|Unattended patients in Rajasthan have been left lying on stretchers outside hospital wards [Al Jazeera]
A five-day doctors' strike in northwestern India has hit public hospitals hard, with patients left struggling to get care.
An estimated 9,000 doctors in the state-run hospitals of Rajasthan are on strike demanding better work conditions, better pay and promotions akin to their federal counterparts.
The medical crisis also worsened as 5,000 doctors submitted their resignations.
The government is bringing in railway and army medics to cope with the shortage. Medical students and interns are also being callled upon to work.

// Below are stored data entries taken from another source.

(** * Outbox notification pipeline: embedding and verified properties

    A shallow embedding of the delivery core of the notification service:
    the retry helper ([RetryHelper]), the DynamoDB image conversion, the
    outbox status updates, the stream dispatcher ([StreamProcessor]), the
    dead-letter processor ([DLQProcessor]) and the log masking helper.

    JavaScript values are an inductive type, objects are association lists
    in insertion order, the outbox table is a finite map from the [id] key
    to the stored item, and asynchronous functions are state transformers
    over a [World] returning either a value or a thrown error. *)

From Stdlib Require Import ZArith QArith Qminmax Qround Qpower String Ascii List Lia Lqa.
From stdpp Require Import gmap strings list pretty.

Open Scope string_scope.
Open Scope list_scope.
Open Scope Z_scope.

(** ** JavaScript strings *)

Module JsString.

(** [s.includes(sub)] *)
Fixpoint includes (sub s : string) : bool :=
  String.prefix sub s
  || match s with
     | EmptyString => false
     | String _ rest => includes sub rest
     end.

(** [s.startsWith(p)] *)
Definition startsWith (p s : string) : bool := String.prefix p s.

(** [s.split(c)] for a one-character separator. *)
Fixpoint split (c : ascii) (s : string) : list string :=
  match s with
  | EmptyString => [EmptyString]
  | String x rest =>
      if Ascii.eqb x c then EmptyString :: split c rest
      else match split c rest with
           | piece :: pieces => String x piece :: pieces
           | [] => [String x EmptyString]
           end
  end.

(** [s.substring(from, to)]: both indices are clamped to [0, length] and
    swapped when out of order. *)
Definition substring (from to : Z) (s : string) : string :=
  let len := Z.of_nat (String.length s) in
  let a := Z.min (Z.max from 0) len in
  let b := Z.min (Z.max to 0) len in
  String.substring (Z.to_nat (Z.min a b))
                   (Z.to_nat (Z.max a b - Z.min a b)) s.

Patients, including those in need of urgent care, are feeling the impact of the work stoppage. Many have been left untreated and more than 40 have died since the strike began.
Ghulam Nabi Azad, the federal health minister, has asked the doctors to resume work, saying that treating patients is the foremost responsibility of their profession.
"Keeping in mind that lives of thousands of people are in danger, if doctors are not in hospital and some may have
even lost their lives till now, I would like to appeal that they should not imitate other institutions and should not go strike at the cost of the ailing people needing medicare," he said on Sunday.
Azad continued: "I think doctors should be the first ones to realise this glaring fact."
Even so, the deadlock may continue for days since the state government has so far not initiated any negotiations with the doctors who have been on strike since December 21.
Dr Anurag Dhakar, a striking doctor at Sawai Man Singh Hospital at Jaipur, said that government's stance and
response showed that it did not want to resolve the deadlock.
"As far as demands of the doctors are concerned, if the Chief Minister calls a meeting of the concerned leaders of the doctors for a dialogue over their reasonable demands, then nobody has any problem, as doctors are committed to put in their heart and soul in treating the patients," Dhakar told the Reuters news agency.
The worst sufferers are those patients needing immediate care. Unattended patients were seen lying on stretchers outside hospital wards, waiting to be attended while other ailing victims of the protest looked on helplessly for attention and care.
Shaheed Khan, a relation of a patient, lamented at the state of the patients, who have been forced to fend for themselves in the absence of doctors.
"We are facing lot of problems due to strike as doctors are not ready to treat the patients nor anybody is giving any medicines or injections. The condition is very bad over here ... We are very much concerned," he said.